Si la gapette a traversé les décennies, ce n’est pas seulement pour son style : elle est surtout redoutablement pratique.
Tous les cyclistes connaissent cette fameuse goutte de sueur qui finit dans l’œil au pire moment. La gapette est là pour l’absorber avant le drame. Et ce n’est pas tout : elle protège du soleil, limite les projections de pluie, apporte un peu de chaleur quand les températures baissent et de la fraîcheur lors des journées caniculaires. Elle protège aussi des attaques d'insectes ou de guêpes à travers les trous du casque.
Pas mal pour un simple morceau de tissu.
La grande traversée du désert puis le grand retour !
Avec l'arrivée du casque obligatoire en 2003 pour les pros, la gapette disparaît peu à peu du peloton professionnel. Beaucoup la croient alors condamnée.
Mais c'était sans compter sur les cyclistes du quotidien qui lui offrent une seconde vie.
Aujourd'hui, elle est partout, des pelotons du dimanche aux aventures en bikepacking, et reste l'accessoire préféré des cyclistes pour se protéger du soleil… ou cacher une coiffure détruite après six heures de selle.

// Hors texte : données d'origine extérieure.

(* ===== verification/Standalone.v ===== *)
(** * The standalone backends

    core/impl/standalone/: the scaffolds that let the facades compile without
    an operating system.  The descriptor is a 64-bit handle with 0 as the
    invalid one, every socket operation reports "function not supported", the
    poller only has its wake channel, and the resolver knows literals. *)

From S2P Require Import Prelude Poller Net.
#[local] Open Scope Z_scope.

Module descriptor.

Definition invalid_handle := 0.
Definition adopt (h : Z) : Z := u64 h.
(** Move assignment: the new value of the target and of the source. *)
Definition move_assign (dst src : Z) : Z * Z := (src, invalid_handle).
Definition read (d : Z) (len : nat) : transfer := mk_transfer (-1) ENOSYS.
Definition write (d : Z) (b : bytes) : transfer := mk_transfer (-1) ENOSYS.
Definition close (d : Z) : Z := invalid_handle.
Definition valid (d : Z) : bool := negb (d =? invalid_handle).
Definition native (d : Z) : Z := d.
Definition release (d : Z) : Z * Z := (d, invalid_handle).

End descriptor.

Module socket_ops.

Definition unsupported := ENOSYS.
Definition open (d : domain) (t : transport) : Z * Z := (descriptor.invalid_handle, unsupported).
Definition set_nonblocking (s : Z) : Z := unsupported.
Definition set_reuse_addr (s : Z) : Z := unsupported.
Definition connect (s : Z) (a : socket_address) : Z := unsupported.
Definition bind (s : Z) (a : socket_address) : Z := unsupported.
Definition listen (s backlog : Z) : Z := unsupported.
Definition accept (s : Z) : Z * socket_address * Z := (descriptor.invalid_handle, no_address, unsupported).
Definition send (s : Z) (b : bytes) : transfer := mk_transfer (-1) unsupported.
Definition recv (s : Z) (len : nat) : transfer := mk_transfer (-1) unsupported.
Definition send_to (s : Z) (b : bytes) (a : socket_address) : transfer := mk_transfer (-1) unsupported.
Definition recv_from (s : Z) (len : nat) : received := mk_received (-1) no_address unsupported [].
Definition shutdown (s : Z) (how : shut) : Z := unsupported.
Definition local_endpoint (s : Z) : socket_address := no_address.
Definition pending_error (s : Z) : Z := unsupported.
Definition describe {K} `{Kernel K} (e : Z) (prefix : bytes) : bytes := prefix ++ str ": " ++ generic_message e.

End socket_ops.

Module poller.

(** [state]: the wake flag and the interests. *)
Record state := mk_state { poked : bool; fds : gmap Z Z }.

Definition new_state : state := mk_state false ∅.
Definition interrupt (p : state) : state := mk_state true (fds p).
Definition add (p : state) (h i : Z) : state := interrupt (mk_state (poked p) (<[h := i]> (fds p))).
Definition update (p : state) (h i : Z) : state :=
  interrupt (match fds p !! h with
             | Some _ => mk_state (poked p) (<[h := i]> (fds p))
             | None => p
             end).
Definition drop_ (p : state) (h : Z) : state := interrupt (mk_state (poked p) (delete h (fds p))).

(** [wait] returns when poked or, with a timeout, when that elapsed ([None]:
    it is still blocked); [elapsed] says whether it did. *)
Definition wait (p : state) (out : list event) (timeout : option Z) (elapsed : bool) : option (Z * list event * state) :=
  if poked p || match timeout with Some _ => elapsed | None => false end then Some (0, [], mk_state false (fds p))
  else None.

End poller.

Module resolver.

Definition find_colon (host : bytes) : bool := existsb (fun c => byte_val c =? 58) host.

Definition resolve (host : bytes) (p : Z) (is_datagram : bool) : list socket_address :=
  let v6 := find_colon host in
  let text :=
    if bool_decide (host = str "localhost") then str "127.0.0.1"
    else if bool_decide (host = []) || bool_decide (host = str "0.0.0.0") then str "0.0.0.0"
    else host in
  [mk_address text p (if v6 then AF_INET6 else AF_INET)].

End resolver.

(** ** Agreement with the contract of the facades *)

(** The wake channel: every change of the watch set makes the next [wait]
    return, also one without a timeout, and [wait] consumes the wake-up. *)
Theorem standalone_no_lost_wakeup p h i out timeout :
  (forall p', p' = poller.add p h i \/ p' = poller.update p h i \/ p' = poller.drop_ p h \/ p' = poller.interrupt p ->
     exists p'', poller.wait p' out timeout false = Some (0, [], p'') /\ poller.poked p'' = false /\
       poller.fds p'' = poller.fds p') /\
  (poller.poked p = false -> poller.wait p out None false = None).
Proof.
  split.
  - intros p' Hp'. unfold poller.wait. assert (poller.poked p' = true) as -> by naive_solver. by eexists.
  - intros Hp. unfold poller.wait. by rewrite Hp.
Qed.

(** No socket can be opened, so the clients of the facade see an error on
    every path and never a descriptor. *)
Theorem standalone_never_opens d t :
  let '(h, e) := socket_ops.open d t in
  descriptor.valid h = false /\ e <> errc_ok /\ would_block e = false /\ e <> EINTR.
Proof. by vm_compute. Qed.

(** Names resolve to exactly one address, whose family is decided by a colon
    and which keeps the port. *)
Theorem standalone_resolve_one host p dg :
  exists a, resolver.resolve host p dg = [a] /\ port a = p /\
    (is_inet6 a = true <-> exists c, c ∈ host /\ byte_val c = 58).
Proof.
  eexists. split; [done|]. split; [done|]. unfold is_inet6. simpl. unfold resolver.find_colon.
  destruct (existsb _ host) eqn:E; simpl; (split; [|intros Hc]); try done.
  - intros _. apply existsb_exists in E as (c & Hin & Hc). exists c. split; [by apply list_elem_of_In|lia].
  - destruct Hc as (c & Hin & Hc). assert (existsb (fun c => byte_val c =? 58) host = true); [|congruence].
    apply existsb_exists. exists c. split; [by apply list_elem_of_In|lia].
Qed.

Pourquoi la gapette est encore indispensable quand il fait chaud

À l'heure où les équipements vélo sont toujours plus techniques, la gapette continue de résister. Et quand les températures grimpent, elle redevient un incontournable.
Sa visière protège les yeux du soleil, son tissu absorbe la transpiration, elle améliore le confort sous le casque et surtout, elle offre une solution simple à un problème que tous les cyclistes rencontrent dès les premiers jours d'été : garder la tête au frais tout en restant protégé.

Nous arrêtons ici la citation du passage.